(Data entries)
===============

(** A failed assertion and an abort are [None]. *)
Definition updateChannel (p : t) (id : nat) : option t :=
  c ← heap p !! id;
  let fd := Channel.fd_ c in
  let index := Channel.index_ c in
  if (index =? kNew) || (index =? kDeleted) then
    p ← (if index =? kNew then
           match channels_ p !! fd with
           | None => Some (set_channels p (<[fd := id]> (channels_ p)))
           | Some _ => None
           end
         else if bool_decide (channels_ p !! fd = Some id) then Some p else None);
    let c := Channel.set_index c kAdded in
    update (set_channel p id c) EPOLL_CTL_ADD id c
  else if bool_decide (channels_ p !! fd = Some id) && (index =? kAdded) then
    if Channel.isNoneEvent c then
      p ← update p EPOLL_CTL_DEL id c;
      Some (set_channel p id (Channel.set_index c kDeleted))
    else update p EPOLL_CTL_MOD id c
  else None.

Definition removeChannel (p : t) (id : nat) : option t :=
  c ← heap p !! id;
  let fd := Channel.fd_ c in
  let index := Channel.index_ c in
  if bool_decide (channels_ p !! fd = Some id) && Channel.isNoneEvent c
     && ((index =? kAdded) || (index =? kDeleted)) then
    let p := set_channels p (delete fd (channels_ p)) in
    p ← (if index =? kAdded then update p EPOLL_CTL_DEL id c else Some p);
    Some (set_channel p id (Channel.set_index c kNew))
  else None.

Definition hasChannel (p : t) (id : nat) : bool :=
  match heap p !! id with
  | Some c => bool_decide (channels_ p !! Channel.fd_ c = Some id)
  | None => false
  end.

(** [fillActiveChannels] on the events the kernel returned: each names the
    channel it was registered with. *)
Fixpoint fillActiveChannels (p : t) (evs : list (Z * nat)) : option (list nat * t) :=
  match evs with
  | [] => Some ([], p)
  | (revents, id) :: evs' =>
      c ← heap p !! id;
      if bool_decide (channels_ p !! Channel.fd_ c = Some id) then
        '(active, p') ← fillActiveChannels (set_channel p id (Channel.set_revents c revents)) evs';
        Some (id :: active, p')
      else None
  end.

(** [poll] on the events returned by [epoll_wait]; the event array doubles when
    it was full. *)
Definition poll (p : t) (evs : list (Z * nat)) : option (list nat * t) :=
  match evs with
  | [] => Some ([], p)
  | _ =>
      '(active, p') ← fillActiveChannels p evs;
      Some (active, if (length evs =? events_size p')%nat
                    then mk (channels_ p') (events_size p' * 2) (interest p') (heap p') else p')
  end.

(** ** The invariant *)

(** Where a channel stands, by its index. *)
Definition in_step (p : t) (id : nat) (c : Channel.t) : Prop :=
  let fd := Channel.fd_ c in
  (Channel.index_ c = kNew /\ channels_ p !! fd <> Some id) \/
  (Channel.index_ c = kAdded /\ channels_ p !! fd = Some id /\ exists e, interest p !! fd = Some (e, id)) \/
  (Channel.index_ c = kDeleted /\ channels_ p !! fd = Some id /\ interest p !! fd = None).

===============

Exercise description: Retype the records in full, keeping every word as it is.

Response area:
(** A failed assertion and an abort are [None]. *)
Definition updateChannel (p : t) (id : nat) : option t :=
  c ← heap p !! id;
  let fd := Channel.fd_ c in
  let index := Channel.index_ c in
  if (index =? kNew) || (index =? kDeleted) then
    p ← (if index =? kNew then
           match channels_ p !! fd with
           | None => Some (set_channels p (<[fd := id]> (channels_ p)))
           | Some _ => None
           end
         else if bool_decide (channels_ p !! fd = Some id) then Some p else None);
    let c := Channel.set_index c kAdded in
    update (set_channel p id c) EPOLL_CTL_ADD id c
  else if bool_decide (channels_ p !! fd = Some id) && (index =? kAdded) then
    if Channel.isNoneEvent c then
      p ← update p EPOLL_CTL_DEL id c;
      Some (set_channel p id (Channel.set_index c kDeleted))
    else update p EPOLL_CTL_MOD id c
  else None.

Definition removeChannel (p : t) (id : nat) : option t :=
  c ← heap p !! id;
  let fd := Channel.fd_ c in
  let index := Channel.index_ c in
  if bool_decide (channels_ p !! fd = Some id) && Channel.isNoneEvent c
     && ((index =? kAdded) || (index =? kDeleted)) then
    let p := set_channels p (delete fd (channels_ p)) in
    p ← (if index =? kAdded then update p EPOLL_CTL_DEL id c else Some p);
    Some (set_channel p id (Channel.set_index c kNew))
  else None.

Definition hasChannel (p : t) (id : nat) : bool :=
  match heap p !! id with
  | Some c => bool_decide (channels_ p !! Channel.fd_ c = Some id)
  | None => false
  end.

(** [fillActiveChannels] on the events the kernel returned: each names the
    channel it was registered with. *)
Fixpoint fillActiveChannels (p : t) (evs : list (Z * nat)) : option (list nat * t) :=
  match evs with
  | [] => Some ([], p)
  | (revents, id) :: evs' =>
      c ← heap p !! id;
      if bool_decide (channels_ p !! Channel.fd_ c = Some id) then
        '(active, p') ← fillActiveChannels (set_channel p id (Channel.set_revents c revents)) evs';
        Some (id :: active, p')
      else None
  end.

(** [poll] on the events returned by [epoll_wait]; the event array doubles when
    it was full. *)
Definition poll (p : t) (evs : list (Z * nat)) : option (list nat * t) :=
  match evs with
  | [] => Some ([], p)
  | _ =>
      '(active, p') ← fillActiveChannels p evs;
      Some (active, if (length evs =? events_size p')%nat
                    then mk (channels_ p') (events_size p' * 2) (interest p') (heap p') else p')
  end.

(** ** The invariant *)

(** Where a channel stands, by its index. *)
Definition in_step (p : t) (id : nat) (c : Channel.t) : Prop :=
  let fd := Channel.fd_ c in
  (Channel.index_ c = kNew /\ channels_ p !! fd <> Some id) \/
  (Channel.index_ c = kAdded /\ channels_ p !! fd = Some id /\ exists e, interest p !! fd = Some (e, id)) \/
  (Channel.index_ c = kDeleted /\ channels_ p !! fd = Some id /\ interest p !! fd = None).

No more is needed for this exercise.